No entanto, a etimologia esconde uma bela reviravolta. «King» deriva da mesma raiz que «kin» – o rei original não era um déspota distante, mas o líder da família. Os melhores Kings trazem precisamente isso: autoridade, enraizada na lealdade, um instinto protetor, a sensação de que estar no topo significa cuidar do seu povo, não governá-lo sobre eles. Se adicionarmos os sons dignos dos americanos Martin Luther King Jr., B.B. King e Regina King, o nome ganha uma carga moral que impede a autoconfiança de se transformar em arrogância.
A numerologia 5, no entanto, lança uma curva deliciosa. Os números cinco são inquietos, curiosos, ávidos de liberdade – portanto, este monarca específico é muito mais aventureiro do que guardião de um trono. Espere um King que se aborreça com a rotina, que anseie por novas experiências, que se encante através de mudanças e que trocasse de bom grado as joias da coroa por uma passagem aérea. Esta combinação – presença dominante mais vontade de viajar – torna alguém num ser magnético e um pouco imprevisível: um líder que inspira, mas que não se deixa fixar, presenteado com atenção, mas impaciente com gaiolas.
A sombra está à vista: um King pode esperar o tratamento de tapete vermelho e resmungar se o reino não se ajoelhar. O truque para quem carrega este nome é lembrar que os melhores reis ganham o título através do serviço, não apenas através do volume – e que até os monarcas são mais felizes entre a sua família.
Retrato lúdico, para levar com um sorriso.
King não faz propaganda; ele reivindica. Com o peso do inglês antigo «cyning» nas suas veias, a sua romantismo é um decreto soberano, não uma negociação. Ele seduz com a calma e assustadora gravidade de um homem que espera que o mundo se curve à sua vontade, mas encontra um verdadeiro prazer em encontrar um parceiro que permaneça inabalável. Ele é atraído por uma independência extrema, por um espírito rival que reflete a sua própria linha ancestral de liderança tribal. Para King, o amor é uma fusão de clãs, um vínculo primitivo, enraizado no proto-germânico «kuningaz». Ele procura uma rainha que reine ao seu lado, não debaixo dele. O tédio é o seu único verdadeiro inimigo; a passividade repele-o imediatamente. Ele precisa de um parceiro que corresponda à sua intensidade, alguém que perceba que a lealdade é a moeda final da linhagem sanguínea. Nos seus braços, nunca és apenas um amante; és o herdeiro de um trono que ele constrói em conjunto. É intenso, possessivo e profundamente sensual, libertado da frivolidade. Ele ama com a força bruta da verdade e exige autenticidade absoluta em troca.

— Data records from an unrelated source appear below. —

(** Casts to actors that have stopped fail, which the senders ignore. *)
Definition send_fork (f : nat) (m : ForkMessage) (w : World) : World :=
  if f_alive w f then
    mkWorld (forks w) (phils w) (f_alive w) (p_alive w) (set f (fq w f ++ [m]) (fq w)) (pq w) (f_out w) (p_out w) (timers w) (clock w)
  else w.
Definition send_philosopher (p : nat) (m : PhilosopherMessage) (w : World) : World :=
  if p_alive w p then
    mkWorld (forks w) (phils w) (f_alive w) (p_alive w) (fq w) (set p (pq w p ++ [m]) (pq w)) (f_out w) (p_out w) (timers w) (clock w)
  else w.
Definition set_timers (l : list (N * nat * PhilosopherMessage)) (w : World) : World :=
  mkWorld (forks w) (phils w) (f_alive w) (p_alive w) (fq w) (pq w) (f_out w) (p_out w) l (clock w).

(** A cast leaves; [who] is the philosopher for whom a timer is started. *)
Definition emit (who : nat) (o : Out) (w : World) : World :=
  match o with
  | ToFork f m => send_fork f m w
  | ToPhilosopher p m => send_philosopher p m w
  | SendAfter period m => set_timers (timers w ++ [((clock w + period)%N, who, m)]) w
  | ReplyMetrics _ _ => w
  end.

Definition set_fork (f : nat) (s : ForkState) (q : list ForkMessage) (out : list Out) (w : World) : World :=
  mkWorld (set f s (forks w)) (phils w) (f_alive w) (p_alive w) (set f q (fq w)) (pq w) (set f out (f_out w)) (p_out w) (timers w) (clock w).
Definition set_philosopher (p : nat) (s : PhilosopherState) (alive : bool) (q : list PhilosopherMessage) (out : list Out) (w : World) : World :=
  mkWorld (forks w) (set p s (phils w)) (f_alive w) (set p alive (p_alive w)) (fq w) (set p q (pq w)) (f_out w) (set p out (p_out w)) (timers w) (clock w).

Inductive Event :=
| HandleFork (f : nat)
| HandlePhilosopher (p : nat)
| EmitFork (f : nat)
| EmitPhilosopher (p : nat)
| Fire (k : nat)
| Tick (d : N)
| AskMetrics (p reply : nat)
| StopFork (f : nat)
| StopPhilosopher (p : nat).

Definition step (e : Event) (w : World) : World :=
  match e with
  | HandleFork f =>
      match f_alive w f, f_out w f, fq w f with
      | true, [], m :: q => let '(s, out) := fork_handle f m (forks w f) in set_fork f s q out w
      | _, _, _ => w
      end
  | HandlePhilosopher p =>
      match p_alive w p, p_out w p, pq w p with
      | true, [], m :: q =>
          match philosopher_handle overflow_checks p (clock w) m (phils w p, []) with
          | (Ok _, (s, out)) => set_philosopher p s true q out w
          | (_, (s, out)) => set_philosopher p s false [] out w
          end
      | _, _, _ => w
      end
  | EmitFork f =>
      match f_out w f with
      | o :: out =>
          emit f o (mkWorld (forks w) (phils w) (f_alive w) (p_alive w) (fq w) (pq w) (set f out (f_out w)) (p_out w) (timers w) (clock w))
      | [] => w
      end
  | EmitPhilosopher p =>
      match p_out w p with
      | o :: out =>
          emit p o (mkWorld (forks w) (phils w) (f_alive w) (p_alive w) (fq w) (pq w) (f_out w) (set p out (p_out w)) (timers w) (clock w))
      | [] => w
      end
  | Fire k =>
      match timers w !! k with
      | Some (due, p, m) => if (due <=? clock w)%N then send_philosopher p m (set_timers (delete k (timers w)) w) else w
      | None => w
      end
  | Tick d => mkWorld (forks w) (phils w) (f_alive w) (p_alive w) (fq w) (pq w) (f_out w) (p_out w) (timers w) (clock w + d)%N
  | AskMetrics p reply => send_philosopher p (SendMetrics reply) w
  | StopFork f =>
      match f_out w f with
      | [] => mkWorld (forks w) (phils w) (set f false (f_alive w)) (p_alive w) (set f [] (fq w)) (pq w) (f_out w) (p_out w) (timers w) (clock w)
      | _ => w
      end
  | StopPhilosopher p =>
      match p_out w p with
      | [] => set_philosopher p (phils w p) false [] [] w
      | _ => w
      end
  end.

Significa «monarca» ou «governante», utilizado diretamente como palavra inglesa.
Do inglês antigo «cyning», que significa líder tribal, ligado em última instância à palavra «kin».
Ambos – é um sobrenome inglês antigo (como em Martin Luther King Jr.) e cada vez mais um prenome moderno ousado.
Não, não tem um santo padroeiro ou patrono e, portanto, não tem dia do nome.
Principalmente na década de 2010 nos Estados Unidos, juntamente com outros nomes aspiracionais como Royal e Reign.